= Underwood Dudley =

American mathematician and author

Underwood Dudley (born January 6, 1937) is an American mathematician and writer. His popular works include several books describing crank mathematics by pseudomathematicians who incorrectly believe they have squared the circle or done other impossible things.

He is the discoverer of the Dudley triangle.

==Education and career==
Dudley was born in 1937, in New York City. He received bachelor's and master's degrees from the Carnegie Institute of Technology and a PhD from the University of Michigan. His 1965 doctoral dissertation, The Distribution Modulo 1 of Oscillating Functions, was supervised by William J. LeVeque.

His academic career consisted of two years at Ohio State University followed by 37 years at DePauw University, from which he retired in 2004. He edited the College Mathematics Journal and the Pi Mu Epsilon Journal, and was a Pólya Lecturer for the Mathematical Association of America (MAA) for two years.

He chaired the Indiana Section of the Mathematical Association of America twice, and in 2004 received the section's Meritorious Service Award.

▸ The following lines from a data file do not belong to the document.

(** A one-dimensional array of numbers as a view. *)
Definition view_of_values (l : list Q) : Np.view :=
  {| Np.vshape := [length l];
     Np.vitem := fun idx =>
       match idx with
       | i :: _ => match nth_error l i with
                   | Some q => Np.Fin q
                   | None => Np.NaN
                   end
       | [] => Np.NaN
       end |}.

(** [m /= d]: the quotient must have the shape of [m]. *)
Definition idivide (m d : Np.view) : result Np.view :=
  match Np.divide m d with
  | Raise e => Raise e
  | Ok q =>
      if Np.shape_eqb (Np.vshape q) (Np.vshape m) then Ok q
      else Raise (ValueError "non-broadcastable output operand")
  end.

(** Lines 167-169 of [moment]: the channel range, from the velocity range
    when one is given. *)
Definition moment_range (vslice : option Quantity) (cslice : option (list Q))
  : M (option (list Q)) :=
  match vslice with
  | Some v =>
      ' (channels, _) <- radio_velocities_to_channels v ;;
      match Py.incr_last channels with
      | Some channels' => ret (Some (map inject_Z channels'))
      | None =>
          raise (IndexError "index -1 is out of bounds for axis 0 with size 0")
      end
  | None => ret cslice
  end.

(** Lines 173-175 of [moment]: the slice of a channel range. *)
Definition moment_slice (cslice : list Q) : result Py.slice :=
  let cslice := Py.izip_apply [Np.floor; Np.ceil] cslice in
  Py.slice_of_args cslice.

(** Lines 177-182 of [moment]: the mask as an operand. *)
Definition moment_mask (mask : option Np.ndarray) (data_slice : Py.slice)
  : M Np.view :=
  match mask with
  | None => ret (Np.scalar Np.one)
  | Some mask =>
      d <- data ;;
      if Np.shape_eqb (Np.shape mask) (tl (Np.shape d))
      then ret (Np.newaxis (Np.of_array mask))
      else
        d' <- data ;;
        if Np.shape_eqb (Np.shape mask) (Np.shape d')
        then lift (Np.getslice (Np.of_array mask) data_slice)
        else ret (Np.of_array mask)
  end.

(** [moment(self, vslice, cslice, kind, mask)]; [None] is Python's
    [None], returned when no [return] statement is reached. *)
Definition moment (vslice : option Quantity) (cslice : option (list Q))
    (kind : Z) (mask : option Np.ndarray) : M (option Np.computed) :=
  cslice <- moment_range vslice cslice ;;
  match cslice with
  | Some cslice =>
      data_slice <- lift (moment_slice cslice) ;;
      mask <- moment_mask mask data_slice ;;
      d <- data ;;
      s_data <- lift (Np.getslice (Np.of_array d) data_slice) ;;
      if (kind =? 0)%Z then
        p <- lift (Np.multiply s_data mask) ;;
        r <- lift (Np.nansum0 p) ;;
        ret (Some (Np.materialize r))
      else if (kind =? 1)%Z then
        v <- get_velocities ;;
        sv <- lift (Np.getslice (view_of_values (value v)) data_slice) ;;
        let s_velocities := Np.column sv in
        p <- lift (Np.multiply s_data s_velocities) ;;
        p' <- lift (Np.multiply p mask) ;;
        m <- lift (Np.nansum0 p') ;;
        q <- lift (Np.multiply s_data mask) ;;
        den <- lift (Np.nansum0 q) ;;
        m' <- lift (idivide m den) ;;
        ret (Some (Np.materialize m'))
      else ret None
  | None => ret None
  end.

(* ================================================================= *)
(** * class EBHISDatacube(Datacube, DatacubeMoments) *)

Definition EBHISDatacube__init__ (path : option string)
    (data : option Np.ndarray) (header : option Header)
    (dtype : option Np.dtype) : result Datacube :=
  match __init__ path data header dtype with
  | Raise e => Raise e
  | Ok self =>
      match _hdu self with
      | None => Raise (no_attribute "NoneType" "header")
      | Some h =>
          let hd := header_set "CUNIT3" "m/s" (hdu_header h) in
          let hd := header_set "CTYPE3" "VRAD" hd in
          let hd := header_set "SPECSYS" "LSRK" hd in
          Ok (set_hdu (Some (set_hdu_header h hd)) self)
      end
  end.

End Classes.

(* ================================================================= *)
(** * Definitions used by the statements *)

(** ** The lookup as a function of the axis *)

(** The test of line 151: the first element is greater than the last. *)
Definition is_reversed (rv : list Q) : bool :=
  match rv with
  | [] => false
  | first :: _ => if Qlt_le_dec (last rv first) first then true else false
  end.

(** The sorter of lines 151-154. *)
Definition sorter_of (rv : list Q) : option (list nat) :=
  if is_reversed rv then Some (Np.arange_reversed (length rv)) else None.

(** The channel line 156 computes for one velocity. *)
Definition channel_of (rv : list Q) (v : Q) : nat :=
  Np.searchsorted rv v (sorter_of rv).

(** Lines 144-148: the numbers searched for. *)
Definition query_values (astropy : Astropy) (rv velocities : Quantity)
  : result (list Q) :=
  if negb (is_dimensionless_unscaled (unit velocities)) then
    match Quantity_to astropy velocities (unit rv) no_equivalency with
    | Ok q => Ok (value q)
    | Raise e => Raise e
    end
  else Ok (value velocities).

(** Lines 150-160 as a function of the axis and of the numbers searched
    for. *)
Definition lookup (rv : Quantity) (sv : list Q) : result (list Z * Quantity) :=
  let channels := map (fun v => Z.of_nat (channel_of (value rv) v)) sv in
  match take (value rv) channels with
  | Ok tv => Ok (channels, {| value := tv; unit := unit rv |})
  | Raise e => Raise e
  end.

(** ** Orders on an axis *)

Definition ascending (a : list Q) : Prop :=
  forall i j, i < j < length a -> (nth i a 0 < nth j a 0)%Q.

Definition descending (a : list Q) : Prop :=
  forall i j, i < j < length a -> (nth j a 0 < nth i a 0)%Q.

Definition non_decreasing (a : list Q) : Prop :=
  forall i j, i <= j < length a -> (nth i a 0 <= nth j a 0)%Q.

(** ** Slices *)

(** Channel [c] is among those [s] selects from [n] channels. *)
Definition selects (s : Py.slice) (n c : nat) : Prop :=
  let '(lo, k) := Py.slice_indices s n in lo <= c < lo + k.

(** ** Indices and masks *)

(** [idx] is an index of an array of shape [sh]. *)
Definition in_range (idx sh : list nat) : Prop := Forall2 lt idx sh.

(** The mask [m] repeated on each of [n] channels:
    [np.broadcast_to(m, (n,) + m.shape)] laid out. *)
Definition expand_mask (m : Np.ndarray) (n : nat) : Np.ndarray :=
  {| Np.dtype_of := Np.dtype_of m;
     Np.shape := n :: Np.shape m;
     Np.buf := concat (repeat (Np.buf m) n) |}.


(** The spectral axis type the object's WCS records: [ctype[spec]]. *)
Definition recorded_ctype (w : WCS) : option string :=
  Py.index (ctype w) (spec w).

(** None of the three recognised conventions occurs in [t]. *)
Definition unrecognised (t : string) : Prop :=
  Py.contains "VRAD" t = false /\
  Py.contains "VOPT" t = false /\
  Py.contains "FREQ" t = false.

(** ** An astropy to run the module on *)

Fixpoint header_get (key : string) (h : Header) : string :=
  match h with
  | [] => EmptyString
  | (k, x) :: h' => if String.eqb k key then x else header_get key h'
  end.

(** A table extension and an image extension. *)
Definition example_cube : Np.ndarray :=
  {| Np.dtype_of := Np.float64;
     Np.shape := [3; 1; 2];
     Np.buf := [Np.Fin 1; Np.Fin 2; Np.NaN; Np.Fin 4; Np.Fin 5; Np.Fin 6] |}.

Definition example_header (ctype3 cdelt3 : string) : Header :=
  [("CTYPE1", "RA---SIN"); ("CTYPE2", "DEC--SIN"); ("CTYPE3", ctype3);
   ("CUNIT1", "deg"); ("CUNIT2", "deg"); ("CUNIT3", "km/s");
   ("CDELT3", cdelt3)]%string.

Definition example_table : HDU :=
  {| is_image := false;
     hdu_data := {| Np.dtype_of := Np.int16; Np.shape := [0]; Np.buf := [] |};
     hdu_header := [] |}.

(** A stand-in for astropy: the WCS reads the axis types and units of the
    header, the spectral axis is the third one, it runs 10, 20, 30, ... or,
    with a negative step, 30, 20, 10, ...; unit conversion keeps the
    numbers.  The file "table.fits" holds a table only. *)
Definition example_astropy : Astropy :=
  {| fits_open := fun path =>
       if String.eqb path "table.fits" then Ok [example_table]
       else Raise (IOError "No such file or directory");
     WCS_of_header := fun h =>
       {| wcs_source := h;
          spec := 2;
          ctype := [header_get "CTYPE1" h; header_get "CTYPE2" h;
                    header_get "CTYPE3" h];
          cunit := [header_get "CUNIT1" h; header_get "CUNIT2" h;
                    header_get "CUNIT3" h];
          restfrq := 1420405752 |};
     wcs_sub := fun w _ => w;
     wcs_pix2world := fun w channels =>
       map (fun i =>
              if String.eqb (header_get "CDELT3" (wcs_source w)) "-10"
              then (30 - 10 * inject_Z (Z.of_nat i))%Q
              else (10 + 10 * inject_Z (Z.of_nat i))%Q)
           channels;
     Unit_of_string := fun s =>
       Ok (if String.eqb s "km/s" then km_per_s
           else if String.eqb s "Hz" then Hz
           else if String.eqb s EmptyString then dimensionless_unscaled
           else other_unit s);
     Quantity_to := fun q u _ => Ok {| value := value q; unit := u |} |}.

He may be best known for a series of books written for the general audience about pseudomathematics. They are based on his collection of "crank" material sent to mathematics departments from people who believe they have done mathematical tasks that have been proved to be impossible, such as performing angle trisection, or who believe in numerology.

==Publications==
Dudley is the author of books including:
- Elementary Number Theory (1969; 2nd ed. 1978)
- A Budget of Trisections (1987); revised as The Trisectors (1994)
- Mathematical Cranks (1992)
- Numerology: Or, What Pythagoras Wrought (1997)
- The Magic Numbers of the Professor (with Owen O'Shea, 2007)
- A Guide to Elementary Number Theory (2009)

His edited volumes include:
- Readings for Calculus (1993)
- Is Mathematics Inevitable? A Miscellany (2008)

Dudley won the Trevor Evans Award for expository writing from the Mathematical Association of America in 1996, for his 1994 paper, "Why history?", on why mathematicians should care about the history of mathematics.

== Lawsuit ==
In 1995, Dudley was one of several people sued by William Dilworth for defamation because Mathematical Cranks included an analysis of Dilworth's "A correction in set theory", an attempted refutation of Cantor's diagonal method. The suit was dismissed in 1996 due to failure to state a claim.

The dismissal was upheld on appeal in a decision written by judge Richard Posner. From the decision: "A crank is a person inexplicably obsessed by an obviously unsound idea—a person with a bee in his bonnet. To call a person a crank is to say that because of some quirk of temperament he is wasting his time pursuing a line of thought that is plainly without merit or promise ... To call a person a crank is basically just a colorful and insulting way of expressing disagreement with his master idea, and it therefore belongs to the language of controversy rather than to the language of defamation."